## What is required
Your answer should consist of the complete listing, repeated verbatim.

## Data excerpts
(** C6, as amended. The ticket table holds one ticket per lower-cased
    email. Take two RequestVerification calls, each with four non-empty
    fields, whose emails have the same lower-cased form, have no user row
    and are not the reserved address, and whose emails are both delivered:
    both report "code sent", and the second overwrites the first ticket
    with its own code, expiry and data, whatever the first held, without
    adding a key to the table. Afterwards a Redeem for the first request's
    email that carries four non-empty fields and presents the first
    ticket's code, no later than the second ticket's expiry, fails with
    CodeMismatch provided the second code differs from the first. The two
    codes are drawn independently and may coincide: then the same Redeem
    passes the code check and is judged on its data alone, failing with
    DataMismatch when its (name, password, phone) differ from the second
    request's, and succeeding when they equal them, Firebase creates the
    account and the users table can take a row (its largest rowid is below
    2^63 - 1). *)
Theorem second_request_replaces_ticket
    name1 email1 password1 phone1 now1 rnd1
    name2 email2 password2 phone2 now2 rnd2 st :
  well_formed name1 email1 password1 phone1 ->
  well_formed name2 email2 password2 phone2 ->
  fetch_local_user st email1 = None ->
  fetch_local_user st email2 = None ->
  lower email2 = lower email1 ->
  String.eqb (lower email1) (lower ADMIN_EMAIL) = false ->
  let code1 := generate_verification_code rnd1 in
  let tk2 := {| t_code := generate_verification_code rnd2;
                t_expires_at := now2 + VERIFICATION_CODE_EXPIRY;
                t_name := name2; t_password := password2; t_phone := phone2 |} in
  exists st1 st2,
    send_verification (registration name1 email1 password1 phone1 None) now1 rnd1
      true st = (CodeSent, st1) /\
    t_code <$> verification_codes st1 !! lower email1 = Some code1 /\
    send_verification (registration name2 email2 password2 phone2 None) now2 rnd2
      true st1 = (CodeSent, st2) /\
    verification_codes st2 !! lower email1 = Some tk2 /\
    verification_codes st2 = <[lower email1 := tk2]> (verification_codes st) /\
    dom (verification_codes st2) = dom (verification_codes st1) /\
    (code1 <> t_code tk2 ->
     forall name password phone now3 create,
       well_formed name email1 password phone ->
       now3 <= t_expires_at tk2 ->
       register_user (registration name email1 password phone (Some code1)) now3
         create st2 = (CodeMismatch, st2)) /\
    (code1 = t_code tk2 ->
     (forall name password phone now3 create,
         well_formed name email1 password phone ->
         now3 <= t_expires_at tk2 ->
         name2 <> name \/ password2 <> password \/ phone2 <> phone ->
         register_user (registration name email1 password phone (Some code1)) now3
           create st2 = (DataMismatch, st2)) /\
     (forall now3 uid,
         now3 <= t_expires_at tk2 ->
         rowid_available st ->
         exists new_id st3,
           register_user (registration name2 email1 password2 phone2 (Some code1))
             now3 (Created uid) st2
           = ((User {| v_id := new_id; v_name := name2; v_email := email1;
                       v_phone := phone2 |}, 200), st3))).
Proof.
  intros Hwf1 Hwf2 Hnone1 Hnone2 Hlow Hadmin code1 tk2.
  pose proof (send_verification_checked name1 email1 password1 phone1 None now1 rnd1
                true st Hwf1 Hnone1 Hadmin) as Hsend1.
  simpl in Hsend1.
  set (tk1 := {| t_code := generate_verification_code rnd1;
                 t_expires_at := now1 + VERIFICATION_CODE_EXPIRY;
                 t_name := name1; t_password := password1; t_phone := phone1 |}) in *.
  set (st1 := store_ticket (lower email1) tk1 st) in *.
  assert (String.eqb (lower email2) (lower ADMIN_EMAIL) = false) as Hadmin2
    by (rewrite Hlow; exact Hadmin).
  pose proof (send_verification_checked name2 email2 password2 phone2 None now2 rnd2
                true st1 Hwf2 Hnone2 Hadmin2) as Hsend2.
  simpl in Hsend2. rewrite Hlow in Hsend2. fold tk2 in Hsend2.
  set (st2 := store_ticket (lower email1) tk2 st1) in *.
  exists st1, st2.
  split; [exact Hsend1|].
  split; [unfold st1; rewrite lookup_store_ticket; reflexivity|].
  split; [exact Hsend2|].
  split; [apply lookup_store_ticket|].
  split; [unfold st2, st1, store_ticket; simpl; apply insert_insert_eq|].
  split.
  { unfold st2, st1, store_ticket; simpl.
    rewrite insert_insert_eq, !dom_insert_L. reflexivity. }
  assert (truthy code1 = true) as Hc1 by apply generated_code_truthy.
  assert (fetch_local_user st2 email1 = None) as Hnone by exact Hnone1.
  assert (verification_codes st2 !! lower email1 = Some tk2) as Htk2
    by apply lookup_store_ticket.
  clearbody code1. split.
  - intros Hdiff name password phone now3 create Hwf Hnow3.
    pass_gates Hwf Hc1 Hnone.
    change (verification_codes st2 !! lower email1) with
      (<[lower email1 := tk2]> (verification_codes st1) !! lower email1).
    rewrite lookup_insert_eq, (not_expired _ _ Hnow3).
    assert (String.eqb (t_code tk2) code1 = false) as ->
      by (apply String.eqb_neq; intros Heq; apply Hdiff; symmetry; exact Heq).
    reflexivity.
  - intros Hsame. split.
    + intros name password phone now3 create Hwf Hnow3 Hdiff.
      apply (redeem_data_mismatch name email1 password phone code1 now3 create st2
               tk2 Hwf Hc1 Hnone Htk2 Hnow3 (eq_sym Hsame) Hdiff).
    + intros now3 uid Hnow3 Hroom.
      destruct Hwf1 as (_ & He1 & _). destruct Hwf2 as (Hn2 & _ & Hp2 & Hph2).
      destruct (redeem_creates name2 email1 password2 phone2 code1 now3 uid st2 tk2)
        as (new_id & st3 & Hreg & _); auto.
      * repeat split; assumption.
      * exists new_id, st3. exact Hreg.
Qed.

## Exercise solution
(** C6, as amended. The ticket table holds one ticket per lower-cased
    email. Take two RequestVerification calls, each with four non-empty
    fields, whose emails have the same lower-cased form, have no user row
    and are not the reserved address, and whose emails are both delivered:
    both report "code sent", and the second overwrites the first ticket
    with its own code, expiry and data, whatever the first held, without
    adding a key to the table. Afterwards a Redeem for the first request's
    email that carries four non-empty fields and presents the first
    ticket's code, no later than the second ticket's expiry, fails with
    CodeMismatch provided the second code differs from the first. The two
    codes are drawn independently and may coincide: then the same Redeem
    passes the code check and is judged on its data alone, failing with
    DataMismatch when its (name, password, phone) differ from the second
    request's, and succeeding when they equal them, Firebase creates the
    account and the users table can take a row (its largest rowid is below
    2^63 - 1). *)
Theorem second_request_replaces_ticket
    name1 email1 password1 phone1 now1 rnd1
    name2 email2 password2 phone2 now2 rnd2 st :
  well_formed name1 email1 password1 phone1 ->
  well_formed name2 email2 password2 phone2 ->
  fetch_local_user st email1 = None ->
  fetch_local_user st email2 = None ->
  lower email2 = lower email1 ->
  String.eqb (lower email1) (lower ADMIN_EMAIL) = false ->
  let code1 := generate_verification_code rnd1 in
  let tk2 := {| t_code := generate_verification_code rnd2;
                t_expires_at := now2 + VERIFICATION_CODE_EXPIRY;
                t_name := name2; t_password := password2; t_phone := phone2 |} in
  exists st1 st2,
    send_verification (registration name1 email1 password1 phone1 None) now1 rnd1
      true st = (CodeSent, st1) /\
    t_code <$> verification_codes st1 !! lower email1 = Some code1 /\
    send_verification (registration name2 email2 password2 phone2 None) now2 rnd2
      true st1 = (CodeSent, st2) /\
    verification_codes st2 !! lower email1 = Some tk2 /\
    verification_codes st2 = <[lower email1 := tk2]> (verification_codes st) /\
    dom (verification_codes st2) = dom (verification_codes st1) /\
    (code1 <> t_code tk2 ->
     forall name password phone now3 create,
       well_formed name email1 password phone ->
       now3 <= t_expires_at tk2 ->
       register_user (registration name email1 password phone (Some code1)) now3
         create st2 = (CodeMismatch, st2)) /\
    (code1 = t_code tk2 ->
     (forall name password phone now3 create,
         well_formed name email1 password phone ->
         now3 <= t_expires_at tk2 ->
         name2 <> name \/ password2 <> password \/ phone2 <> phone ->
         register_user (registration name email1 password phone (Some code1)) now3
           create st2 = (DataMismatch, st2)) /\
     (forall now3 uid,
         now3 <= t_expires_at tk2 ->
         rowid_available st ->
         exists new_id st3,
           register_user (registration name2 email1 password2 phone2 (Some code1))
             now3 (Created uid) st2
           = ((User {| v_id := new_id; v_name := name2; v_email := email1;
                       v_phone := phone2 |}, 200), st3))).
Proof.
  intros Hwf1 Hwf2 Hnone1 Hnone2 Hlow Hadmin code1 tk2.
  pose proof (send_verification_checked name1 email1 password1 phone1 None now1 rnd1
                true st Hwf1 Hnone1 Hadmin) as Hsend1.
  simpl in Hsend1.
  set (tk1 := {| t_code := generate_verification_code rnd1;
                 t_expires_at := now1 + VERIFICATION_CODE_EXPIRY;
                 t_name := name1; t_password := password1; t_phone := phone1 |}) in *.
  set (st1 := store_ticket (lower email1) tk1 st) in *.
  assert (String.eqb (lower email2) (lower ADMIN_EMAIL) = false) as Hadmin2
    by (rewrite Hlow; exact Hadmin).
  pose proof (send_verification_checked name2 email2 password2 phone2 None now2 rnd2
                true st1 Hwf2 Hnone2 Hadmin2) as Hsend2.
  simpl in Hsend2. rewrite Hlow in Hsend2. fold tk2 in Hsend2.
  set (st2 := store_ticket (lower email1) tk2 st1) in *.
  exists st1, st2.
  split; [exact Hsend1|].
  split; [unfold st1; rewrite lookup_store_ticket; reflexivity|].
  split; [exact Hsend2|].
  split; [apply lookup_store_ticket|].
  split; [unfold st2, st1, store_ticket; simpl; apply insert_insert_eq|].
  split.
  { unfold st2, st1, store_ticket; simpl.
    rewrite insert_insert_eq, !dom_insert_L. reflexivity. }
  assert (truthy code1 = true) as Hc1 by apply generated_code_truthy.
  assert (fetch_local_user st2 email1 = None) as Hnone by exact Hnone1.
  assert (verification_codes st2 !! lower email1 = Some tk2) as Htk2
    by apply lookup_store_ticket.
  clearbody code1. split.
  - intros Hdiff name password phone now3 create Hwf Hnow3.
    pass_gates Hwf Hc1 Hnone.
    change (verification_codes st2 !! lower email1) with
      (<[lower email1 := tk2]> (verification_codes st1) !! lower email1).
    rewrite lookup_insert_eq, (not_expired _ _ Hnow3).
    assert (String.eqb (t_code tk2) code1 = false) as ->
      by (apply String.eqb_neq; intros Heq; apply Hdiff; symmetry; exact Heq).
    reflexivity.
  - intros Hsame. split.
    + intros name password phone now3 create Hwf Hnow3 Hdiff.
      apply (redeem_data_mismatch name email1 password phone code1 now3 create st2
               tk2 Hwf Hc1 Hnone Htk2 Hnow3 (eq_sym Hsame) Hdiff).
    + intros now3 uid Hnow3 Hroom.
      destruct Hwf1 as (_ & He1 & _). destruct Hwf2 as (Hn2 & _ & Hp2 & Hph2).
      destruct (redeem_creates name2 email1 password2 phone2 code1 now3 uid st2 tk2)
        as (new_id & st3 & Hreg & _); auto.
      * repeat split; assumption.
      * exists new_id, st3. exact Hreg.
Qed.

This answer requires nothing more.